Nearby residents told Good Health Weekly that on week days, two staff of the centre are usually available to attend to patients.
“They have one midwife, and one other woman that takes care of the registration of patients. There is also the cleaner. They render services from 8am to 4pm only on Monday to Friday and close the PHC on Saturday and Sunday,” the source explained.
Good Health Weekly also gathered from another source that many of the residents are often compelled to patronise Traditional Birth Attendants, TBAs.
Narrow escape:
When Justina Idowu, a private school teacher in Agboyi Ketu community went into labour in the wee hours of a rainy night, there was palpable anxiety within the household. The heavily pregnant mother of one narrowly escaped death by the whiskers, no thanks to the lack of accessible roads absence of a functional healthcare centre and fear of the Traditional Birth Attendants, TBAs, that reign supreme within the community.
Justina had registered for her antenatal care on the other side of the community across the river. She went into labour at midnight, two days earlier than her Expected Delivery Date, EDD.
Justina’s husband owns a car but because there was no bridge linking the community to the mainland, he is compelled to park the car on the Ketu side of the river just like other car owners within the community.
“Around midnight, I began feeling the pains of labour. My husband who noticed my discomfort inquired if it was time to go to the hospital, but I did not answer him because I was not sure.
However, 30 minutes later, the labour pains were becoming stronger and more frequent, and my husband was pleading that I should try to endure till morning because the canoe man would be in bed and there was no way to cross to the mainland side of the river.
Distance to board the canoe
“For about four hours, I was in pain,and my husband was praying all through this time.”
It was not until 5am that Justina, supported by her husband, could leave home. She recounted how they had to trek a very long distance to board the canoe to cross to the Alapere side of the river.
“I trekked for about 20 minutes to where the canoe was situated. Anytime the contractions became too intense, I will have to wait until I was relieved before continuing, when we got to the spot where the canoe was tethered, there was nobody to take us across.
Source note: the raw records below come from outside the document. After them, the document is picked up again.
(** Of three reviews the best rated is quoted; reviews rated 0 or not
    rated give nothing. *)
Example extract_menu_from_reviews_runs :
  RunWeekly._extract_menu_from_reviews
    [ {| RunWeekly.rv_rating := Some 3%Q;
         RunWeekly.rv_text := Some (RunWeekly.TextDict (Some [97; 98]%N)) |};
      {| RunWeekly.rv_rating := Some 5%Q;
         RunWeekly.rv_text := Some (RunWeekly.TextDict (Some [99]%N)) |};
      {| RunWeekly.rv_rating := Some 5%Q;
         RunWeekly.rv_text := Some (RunWeekly.TextOther [100]%N) |} ]
  = Some [99]%N
  ∧ RunWeekly._extract_menu_from_reviews
      [ {| RunWeekly.rv_rating := Some 0%Q;
           RunWeekly.rv_text := Some (RunWeekly.TextDict (Some [97]%N)) |};
        {| RunWeekly.rv_rating := None;
           RunWeekly.rv_text := Some (RunWeekly.TextDict (Some [98]%N)) |} ]
    = None.
Proof. split; reflexivity. Qed.
Lemma draws_full (env : Env) (i n : nat) :
  (forall k, n <= k < n + i ->
     exists z, drawIndex env k = Some z /\ (0 <= z < 36)%Z) ->
  String.length (draws env n i) = i.
Proof.
  revert n. induction i as [|i IH]; intros n Hall; cbn [draws]; [reflexivity|].
  rewrite length_append.
  destruct (Hall n) as (z & -> & Hz); [lia|].
  rewrite (charAt_chars_inside z Hz), IH; [reflexivity|].
  intros k Hk. apply Hall. lia.
Qed.

Lemma isAscii_append (a b : string) :
  JS.isAscii (a ++ b)%string = JS.isAscii a && JS.isAscii b.
Proof.
  induction a as [|x a IH]; cbn [append JS.isAscii]; [reflexivity|].
  now rewrite IH, andb_assoc.
Qed.

Lemma charAt_chars_ascii (idx : option Z) : JS.isAscii (JS.charAt chars idx) = true.
Proof.
  destruct idx as [z|]; cbn; [|reflexivity].
  destruct (0 <=? z)%Z; [|reflexivity].
  generalize (Z.to_nat z). intros k.
  do 36 (destruct k as [|k]; [reflexivity|]).
  reflexivity.
Qed.

Lemma draws_ascii (env : Env) (i n : nat) : JS.isAscii (draws env n i) = true.
Proof.
  revert n. induction i as [|i IH]; intros n; cbn [draws]; [reflexivity|].
  now rewrite isAscii_append, charAt_chars_ascii, IH.
Qed.

Lemma drawnCode_draws (env : Env) : drawnCode env = draws env 0 8.
Proof. unfold drawnCode, exec. now rewrite randomCode_run. Qed.

(** X10. Whatever [Math.random] answers, the code [generateCode] draws has
    at most 8 characters, every one of them from the 36 of [chars], and is
    its own upper case, so it can be typed back through the access-code
    input unchanged.  It has exactly 8 characters when each of the eight
    positions read falls inside [chars]. *)
Theorem drawnCode_alphabet (env : Env) (days : float) :
  String.length (code (newCode env days)) <= 8 /\
  allIn chars (code (newCode env days)) = true /\
  JS.asciiUpperCase (code (newCode env days)) = code (newCode env days) /\
  ((forall k, k < 8 -> exists z, drawIndex env k = Some z /\ (0 <= z < 36)%Z) ->
   String.length (code (newCode env days)) = 8) /\
  JS.isAscii (code (newCode env days)) = true /\
  (forall toUpperCase : string -> string,
     JS.upperOnAscii toUpperCase ->
     toUpperCase (code (newCode env days)) = code (newCode env days)).
Proof.
  cbn [code newCode]. rewrite drawnCode_draws.
  destruct (draws_alphabet env 8 0) as (Hl & Ha & Hu).
  pose proof (draws_ascii env 8 0) as Hascii.
  repeat split; trivial.
  - intros Hall. apply draws_full. intros k Hk. apply Hall. lia.
  - intros f Hf. rewrite (Hf _ Hascii). exact Hu.
Qed.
The paddler wasn’t up yet so my husband had to run down to his house to rouse him, before he came and ferried us across. “Had God not had His way that day, Perhaps I would have given birth on the road. We arrived the hospital around 6am and gave birth less than five minutes afterwards.”
Justina was lucky, but several others have not been so lucky. “In 2015, there was an electrocution incident in the community. Despite spirited efforts to rescue them, they gave up the ghost before the canoe man could be summoned to ferry the victims across to the other side.”She added.